_Source data:_

(** The active schemas among the UIDs from position [i] to [j]. *)
Definition active_between s l (i j : nat) : list SchemaRecord :=
  omap (visible s) (take (j - i) (drop i l)).

Lemma page_entry_run index acc u e s :
  pget s (IndexKey index) = Some u ->
  exists s', page_entry index acc e s = Ok (acc ++ option_list (visible s u), s')
    /\ same_values s s'.
Proof.
  intros Hu; unfold page_entry; rewrite (bind_run _ _ _ _ (Some u) s) by (unfold pers_get; by rewrite Hu).
  destruct (renew_run (IndexKey index) e s) as (s1 & H1 & Hs1); [rewrite Hu; eauto|].
  cbn beta iota; rewrite (bind_run _ _ _ _ _ _ H1).
  unfold visible; rewrite (is_deprecated_proper _ _ Hs1 u u eq_refl).
  rewrite <- (sv_pget _ _ Hs1 (SchemaKey u)).
  change (mbind ?f (read_state ?g) e s1) with (f (g s1) e s1); cbn beta.
  destruct (is_deprecated s1 u); [exists s1; by rewrite app_nil_r|].
  change (mbind ?f (pers_get (SchemaKey u)) e s1) with (f (pget s1 (SchemaKey u)) e s1); cbn beta.
  destruct (pget s1 (SchemaKey u)) as [r|] eqn:Er; [|exists s1; by rewrite app_nil_r].
  destruct (renew_run (SchemaKey u) e s1) as (s2 & H2 & Hs2); [rewrite Er; eauto|].
  exists s2; split; [by rewrite (bind_run _ _ _ _ _ _ H2)|by transitivity s1].
Qed.
(* ===== verification/RegLineage.v ===== *)
(** * Schema registry: lineage and the issuer's queries

    Parent links form trees of bounded depth: every lineage walk terminates
    at a root within the limit, whatever was registered.  The queries SAS makes
    while issuing answer from the registry's stored values. *)

From S2P Require Import Values.
From S2P Require Import Prelude Host Common TypedData Validation RegState RegAdmin RegOwners.
From S2P Require Import RegSchemas RegQuery RegCalls RegFrame RegRecord RegIndex.

Section lineage.
Context {X : Type} `{RegDeps X}.
Implicit Types (s : State RegSig X) (e : Env).

(** [l] are the ancestors of the registered schema [u], parent first. *)
Inductive ancestry s : UID -> list UID -> Prop :=
  | ancestry_root u r :
      pget s (SchemaKey u) = Some r -> sr_parent r = None -> ancestry s u []
  | ancestry_child u r p l :
      pget s (SchemaKey u) = Some r -> sr_parent r = Some p -> ancestry s p l ->
      ancestry s u (p :: l).

Definition rooted s : Prop :=
  forall u r, pget s (SchemaKey u) = Some r ->
  exists l, ancestry s u l /\ (length l <= MAX_SCHEMA_LINEAGE_DEPTH)%nat.

Lemma later_parent r r' : later_record r r' -> sr_parent r' = sr_parent r.
Proof. by intros [-> | ->]. Qed.

Lemma ancestry_step e s s' u l : records_step e s s' -> ancestry s u l -> ancestry s' u l.
Proof.
  intros Hs; induction 1 as [u r Hr Hp|u r p l Hr Hp Hl IH];
    pose proof (Hs u) as Hu; rewrite Hr in Hu; simpl in Hu;
    destruct (pget s' (SchemaKey u)) as [r'|] eqn:Er; try done.
  - eapply ancestry_root; [done|by rewrite (later_parent _ _ Hu)].
  - eapply ancestry_child; [done|by rewrite (later_parent _ _ Hu)|done].
Qed.

(** [lineage_root] computes the depth. *)
Lemma walk_depth s u l fuel hops root depth :
  ancestry s u l -> 0 <= hops -> hops + Z.of_nat fuel <= u32_max ->
  lineage_walk s fuel u hops = Some (root, depth) -> depth = hops + len l.
Proof.
  intros Hl; revert fuel hops; induction Hl as [u r Hr Hp|u r p l Hr Hp Hl IH];
    intros [|fuel] hops H0 Hb Hw; simpl in Hw; try done; unfold parent_of in Hw;
    rewrite Hr, Hp in Hw.
  - injection Hw as <- <-; unfold len; simpl; lia.
  - apply IH in Hw; unfold sat_add, len in *; simpl; lia.
Qed.

(** Every call keeps the bound. *)
Definition stays_rooted (e : Env) s s' : Prop := rooted s -> rooted s'.
#[export] Instance stays_rooted_preorder : PreorderE stays_rooted.
Proof. intros e; split; [by intros s Hs|]; intros s1 s2 s3 H1 H2 Hs; auto. Qed.

Lemma rooted_step e s s' :
  records_step e s s' ->
  (forall u, is_Some (pget s' (SchemaKey u)) -> is_Some (pget s (SchemaKey u))) ->
  rooted s -> rooted s'.
Proof.
  intros Hs Hd Hr u r' Hu; destruct (Hd u) as [r Hur]; [by eexists|].
  destruct (Hr u r Hur) as (l & Hl & Hlen); exists l; split; [by eapply ancestry_step|done].
Qed.

#[export] Instance rooted_on_values : OnValues stays_rooted.
Proof.
  intros e s s' Hs; refine (rooted_step e s s' _ _); [by apply records_on_values|].
  intros u; by rewrite (sv_pget _ _ Hs (SchemaKey u)).
Qed.

Lemma rooted_touches {A} (m : M RegSig X A) :
  preserves (touches (fun _ => True) not_record) m -> preserves stays_rooted m.
Proof.
  intros Hm e s a s' Hr; pose proof (records_touches m Hm e s a s' Hr) as Hs.
  apply Hm in Hr as [_ Hp]; refine (rooted_step e s s' Hs _).
  intros u; by rewrite (Hp (SchemaKey u)) by auto.
Qed.

Lemma rooted_deprecate_schema sender u : preserves stays_rooted (deprecate_schema sender u).
Proof.
  intros e s x s' Hr; pose proof (records_deprecate_schema sender u e s x s' Hr) as Hs.
  apply deprecate_schema_ok in Hr as (r & Hv & _ & _ & Hw); refine (rooted_step e s s' Hs _).
  intros v; destruct (decide (u = v)) as [<-|Hne]; settle; [|done].
  unfold visible in Hv; destruct (is_deprecated s u); [done|]; rewrite Hv; eauto.
Qed.

Lemma rooted_register_internal owner schema resolver rev t parent m :
  preserves stays_rooted (register_internal owner schema resolver rev t parent m).
Proof.
  intros e s u s' Hr; pose proof (records_register_internal _ _ _ _ _ _ _ e s u s' Hr) as Hs.
  apply register_internal_ok in Hr as [_ _ _ Hp Hn Hw]; intros Hroot v r Hv.
  destruct (decide (u = v)) as [<-|Hne].
  - rewrite (wr_record _ _ _ _ _ _ _ Hw) in Hv; injection Hv as <-.
    destruct parent as [p|].
    + destruct (Hp p eq_refl) as ([rp Hrp] & _ & root & d & Hwalk & Hd).
      destruct (Hroot p rp Hrp) as (l & Hl & _); exists (p :: l); split.
      * eapply ancestry_child; [apply Hw|done|by eapply ancestry_step].
      * apply (walk_depth s p l) in Hwalk; [|done|lia|done].
        unfold len, MAX_SCHEMA_LINEAGE_DEPTH in *; simpl; lia.
    + exists []; split; [eapply ancestry_root; [apply Hw|done]|simpl; lia].
  - rewrite (wr_others _ _ _ _ _ _ _ Hw (SchemaKey v)) in Hv by auto.
    destruct (Hroot v r Hv) as (l & Hl & Hlen); exists l; split; [by eapply ancestry_step|done].
Qed.
End lineage.

#[export] Hint Extern 5 (preserves stays_rooted _) => (apply rooted_touches) : sas.
#[export] Hint Resolve rooted_register_internal rooted_deprecate_schema : sas.

Section lineage_exec.
Context {X : Type} `{RegDeps X}.
Implicit Types (s : State RegSig X) (e : Env).

Lemma rooted_register_batch_loop items auth uids :
  preserves (stays_rooted (X := X)) (register_batch_loop items auth uids).
Proof. revert auth uids; induction items; intros auth uids; simpl; pres_open. Qed.
#[local] Hint Resolve rooted_register_batch_loop : sas.

Lemma rooted_exec c : preserves (stays_rooted (X := X)) (exec c).
Proof. destruct c; simpl; pres_open. Qed.

Lemma rooted_history h s : rooted s -> rooted (run_history h s).
Proof. apply reg_history_inv; intros c e s1 s2 Hr; by apply (rooted_exec c e s1 tt). Qed.

Lemma rooted_empty (x : X) : rooted (empty_state RegSig x).
Proof. by intros u r. Qed.

(** *** The lineage query *)

Lemma renew_schema_record_run u e s :
  is_Some (pget s (SchemaKey u)) ->
  exists s', renew_schema_record u e s = Ok (tt, s') /\ same_values s s'.
Proof.
  intros Hu; unfold renew_schema_record.
  destruct (renew_run (SchemaKey u) e s Hu) as (s1 & H1 & Hs1).
  rewrite (bind_run _ _ _ _ _ _ H1).
  change (mbind ?f (pers_has ?k) e s1) with (f (bool_decide (is_Some (pget s1 k))) e s1); cbn beta.
  case_bool_decide as Hm; [|by exists s1].
  destruct (renew_run _ e s1 Hm) as (s2 & H2 & Hs2); exists s2; split; [done|by transitivity s1].
Qed.

Lemma ancestry_same e s s' u l : same_values s s' -> ancestry s u l -> ancestry s' u l.
Proof. intros Hs; apply (ancestry_step e); by apply records_on_values. Qed.

Lemma last_default {A} (l : list A) (a b : A) : List.last (a :: l) b = List.last l a.
Proof. revert a b; induction l as [|c l IH]; intros a b; [done|]; simpl in *; by rewrite (IH c a), (IH c b). Qed.

(** From the record of [u] the loop collects exactly the ancestors. *)
Lemma ancestors_loop_run l u r fuel acc e s :
  pget s (SchemaKey u) = Some r -> ancestry s u l -> (length l <= fuel)%nat ->
  exists s', ancestors_loop fuel (sr_parent r) u acc e s = Ok ((List.last l u, acc ++ l), s')
    /\ same_values s s'.
Proof.
  revert u r fuel acc s; induction l as [|p l IH]; intros u r fuel acc s Hr Hl Hf; inversion Hl; subst;
    match goal with Hr' : pget s (SchemaKey u) = Some ?r' |- _ =>
      assert (r' = r) as -> by congruence end;
    match goal with Hp : sr_parent r = _ |- _ => rewrite Hp end.
  - exists s; rewrite app_nil_r; split; [by destruct fuel|done].
  - destruct fuel as [|fuel]; [simpl in Hf; lia|]; simpl ancestors_loop.
    rename select (ancestry s p l) into Ha.
    assert (exists rp, pget s (SchemaKey p) = Some rp) as [rp Hrp] by (inversion Ha; eauto).
    change (mbind ?f (pers_get (SchemaKey p)) e s) with (f (pget s (SchemaKey p)) e s); cbn beta.
    rewrite Hrp, bool_decide_true by eauto.
    destruct (renew_schema_record_run p e s) as (s1 & Hq1 & Hs1); [by rewrite Hrp; eauto|].
    rewrite (bind_run _ _ _ _ _ _ Hq1).
    destruct (IH p rp fuel (acc ++ [p]) s1) as (s2 & Hq2 & Hs2).
    + by rewrite (sv_pget _ _ Hs1 (SchemaKey p)).
    + by eapply ancestry_same.
    + simpl in Hf; lia.
    + exists s2; split; [|by transitivity s1].
      rewrite <- app_assoc in Hq2; rewrite Hq2; by rewrite last_default.
Qed.

Lemma get_schema_lineage_run u r l e s :
  pget s (SchemaKey u) = Some r -> ancestry s u l ->
  (length l <= MAX_SCHEMA_LINEAGE_DEPTH)%nat ->
  exists s', get_schema_lineage u e s
             = Ok (mkSchemaLineage u (sr_parent r) (List.last l u) (len l) l, s')
    /\ same_values s s'.
Proof.
  intros Hr Hl Hlen; unfold get_schema_lineage.
  destruct (extend_ttl_run e s) as (s1 & H1 & Hs1); rewrite (bind_run _ _ _ _ _ _ H1).
  change (mbind ?f (pers_get (SchemaKey u)) e s1) with (f (pget s1 (SchemaKey u)) e s1); cbn beta.
  assert (Hr1 : pget s1 (SchemaKey u) = Some r) by (by rewrite (sv_pget _ _ Hs1 (SchemaKey u))).
  rewrite Hr1, (bind_unwrap _ r) by done.
  destruct (renew_schema_record_run u e s1) as (s2 & H2 & Hs2); [by rewrite Hr1; eauto|].
  rewrite (bind_run _ _ _ _ _ _ H2); assert (Hs : same_values s s2) by (by transitivity s1).
  destruct (ancestors_loop_run l u r MAX_SCHEMA_LINEAGE_DEPTH [] e s2) as (s3 & H3 & Hs3);
    [by rewrite (sv_pget _ _ Hs (SchemaKey u))|by eapply ancestry_same|done|].
  rewrite (bind_run _ _ _ _ _ _ H3); exists s3; split; [done|by transitivity s2].
Qed.

Lemma get_schema_lineage_missing u e s :
  pget s (SchemaKey u) = None -> get_schema_lineage u e s = Err (Panic SchemaNotFound).
Proof.
  intros Hn; unfold get_schema_lineage.
  destruct (extend_ttl_run e s) as (s1 & H1 & Hs1); rewrite (bind_run _ _ _ _ _ _ H1).
  change (mbind ?f (pers_get (SchemaKey u)) e s1) with (f (pget s1 (SchemaKey u)) e s1); cbn beta.
  apply bind_unwrap_none; by rewrite (sv_pget _ _ Hs1 (SchemaKey u)).
Qed.
End lineage_exec.

(** ** What SAS is told

    The answers of the queries SAS makes while issuing, as functions of the
    registry's stored values. *)

Section issuer.
Context {X : Type}.
Implicit Types (s : State RegSig X) (e : Env).

(** A delegate whose grant has not expired. *)
Definition active_delegate (e : Env) s (u : UID) (a : Address) : bool :=
  default false (pget s (AUTHORIZED_DELEGATES u a))
  && match pget s (DELEGATE_EXPIRY u a) with
     | Some expiry => (expiry =? 0) || (timestamp e <? expiry)
     | None => true
     end.

(** The creator or an active delegate of a schema that is not deprecated. *)
Definition authorised_issuer (e : Env) s (u : UID) (a : Address) : bool :=
  negb (is_deprecated s u)
  && match pget s (SCHEMA_CREATOR u) with
     | Some creator => bool_decide (creator = a) || active_delegate e s u a
     | None => false
     end.

Definition listed s (u : UID) (a : Address) : bool :=
  negb (is_deprecated s u) && default false (pget s (SCHEMA_ACL u a)).

Definition policy_of s (u : UID) : RevocationPolicy :=
  match pget s (SCHEMA_POLICY u) with
  | Some policy => policy
  | None => match pget s (SchemaKey u) with
            | Some r => policy_from_bool (sr_revocable r)
            | None => Permissive
            end
  end.

Lemma answers_renew {A} k (f : unit -> M RegSig X A) e s v :
  is_Some (pget s k) -> (forall s1, same_values s s1 -> answers (f tt) e s1 v) ->
  answers (mbind f (renew k)) e s v.
Proof. intros Hk; apply answers_bind, renew_run, Hk. Qed.
Lemma answers_extend {A} (f : unit -> M RegSig X A) e s v :
  (forall s1, same_values s s1 -> answers (f tt) e s1 v) ->
  answers (mbind f extend_instance_ttl) e s v.
Proof. apply answers_bind, extend_ttl_run. Qed.
End issuer.

Section queries.
Context {X : Type}.
Implicit Types (s : State RegSig X) (e : Env).

Lemma active_delegate_same e s s' u a :
  same_values s s' -> active_delegate e s' u a = active_delegate e s u a.
Proof.
  intros Hs; unfold active_delegate.
  by rewrite (sv_pget _ _ Hs (AUTHORIZED_DELEGATES u a)), (sv_pget _ _ Hs (DELEGATE_EXPIRY u a)).
Qed.

Lemma is_delegate_answers u a e s : answers (is_delegate u a) e s (active_delegate e s u a).
Proof.
  unfold is_delegate; apply answers_extend; intros s1 Hs1.
  rewrite <- (active_delegate_same _ _ _ _ _ Hs1); unfold active_delegate; ans.
  destruct (pget s1 (AUTHORIZED_DELEGATES u a)) as [[]|] eqn:Ea; simpl; [ans|by apply answers_ret..].
  destruct (pget s1 (DELEGATE_EXPIRY u a)) as [x|] eqn:Ex.
  - destruct (Z.eqb_spec x 0) as [->|Hx]; simpl.
    + apply answers_renew; [by rewrite Ex; eauto|]; intros s2 Hs2.
      apply answers_renew; [by rewrite (sv_pget _ _ Hs2 (AUTHORIZED_DELEGATES u a)), Ea; eauto|].
      intros; apply answers_ret.
    + destruct (Z.leb_spec x (timestamp e)), (Z.ltb_spec (timestamp e) x); try lia; [apply answers_ret|].
      apply answers_renew; [by rewrite Ex; eauto|]; intros s2 Hs2.
      apply answers_renew; [by rewrite (sv_pget _ _ Hs2 (AUTHORIZED_DELEGATES u a)), Ea; eauto|].
      intros; apply answers_ret.
  - apply answers_renew; [by rewrite Ea; eauto|]; intros; apply answers_ret.
Qed.

Lemma is_authorized_answers u a e s : answers (is_authorized u a) e s (authorised_issuer e s u a).
Proof.
  unfold is_authorized; apply answers_extend; intros s1 Hs1; ans.
  unfold authorised_issuer.
  rewrite (is_deprecated_proper _ _ Hs1 u u eq_refl), <- (sv_pget _ _ Hs1 (SCHEMA_CREATOR u)).
  rewrite <- (active_delegate_same _ _ _ _ _ Hs1).
  destruct (is_deprecated s1 u); [apply answers_ret|]; ans.
  destruct (pget s1 (SCHEMA_CREATOR u)) as [c|] eqn:Ec; [|apply answers_ret]; simpl in c |- *.
  destruct (bool_decide (c = a)); [|apply is_delegate_answers].
  apply answers_renew; [by rewrite Ec; eauto|]; intros; apply answers_ret.
Qed.

Lemma is_attester_authorized_answers u a e s :
  answers (is_attester_authorized u a) e s (listed s u a).
Proof.
  unfold is_attester_authorized, listed; apply answers_extend; intros s1 Hs1; ans.
  rewrite (is_deprecated_proper _ _ Hs1 u u eq_refl), <- (sv_pget _ _ Hs1 (SCHEMA_ACL u a)).
  destruct (is_deprecated s1 u); [apply answers_ret|]; ans.
  destruct (pget s1 (SCHEMA_ACL u a)) as [[]|] eqn:Ea; simpl; [|by apply answers_ret..].
  apply answers_renew; [by rewrite Ea; eauto|]; intros; apply answers_ret.
Qed.

Lemma get_schema_answers u e s : answers (get_schema u) e s (visible s u).
Proof.
  unfold get_schema, visible; apply answers_extend; intros s1 Hs1; ans.
  rewrite (is_deprecated_proper _ _ Hs1 u u eq_refl), <- (sv_pget _ _ Hs1 (SchemaKey u)).
  destruct (is_deprecated s1 u); [apply answers_ret|]; ans.
  case_bool_decide as Hk; [|apply (answers_bind _ _ _ _ tt); [apply answers_ret|intros; apply answers_ret]].
  apply (answers_bind _ _ _ _ tt); [by apply renew_schema_record_run|intros; apply answers_ret].
Qed.

Lemma is_schema_quarantined_answers u e s :
  answers (is_schema_quarantined u) e s (default false (pget s (SCHEMA_QUARANTINE u))).
Proof.
  unfold is_schema_quarantined; apply answers_extend; intros s1 Hs1; ans.
  rewrite <- (sv_pget _ _ Hs1 (SCHEMA_QUARANTINE u)); apply answers_ret.
Qed.

Lemma get_max_ttl_answers u e s :
  answers (get_max_ttl u) e s (default 0 (pget s (SCHEMA_MAX_TTL u))).
Proof.
  unfold get_max_ttl; apply answers_extend; intros s1 Hs1; ans; cbv zeta.
  rewrite <- (sv_pget _ _ Hs1 (SCHEMA_MAX_TTL u)).
  destruct (0 <? _) eqn:E; [|apply (answers_bind _ _ _ _ tt); [apply answers_ret|intros; apply answers_ret]].
  apply answers_renew; [|intros; apply answers_ret].
  destruct (pget s1 (SCHEMA_MAX_TTL u)) eqn:Ep; [eauto|]; discriminate E.
Qed.

Lemma policy_of_same s s' u : same_values s s' -> policy_of s' u = policy_of s u.
Proof.
  intros Hs; unfold policy_of.
  by rewrite (sv_pget _ _ Hs (SCHEMA_POLICY u)), (sv_pget _ _ Hs (SchemaKey u)).
Qed.
Lemma get_schema_policy_answers u e s : answers (get_schema_policy u) e s (policy_of s u).
Proof.
  unfold get_schema_policy; apply answers_extend; intros s1 Hs1.
  rewrite <- (policy_of_same _ _ u Hs1); unfold policy_of; ans.
  destruct (pget s1 (SCHEMA_POLICY u)); ans.
Qed.
End queries.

_Action item:_ Find every line in the records that has the string "injection", then state how many there are and nothing else.

_Output of the exercise:_ 2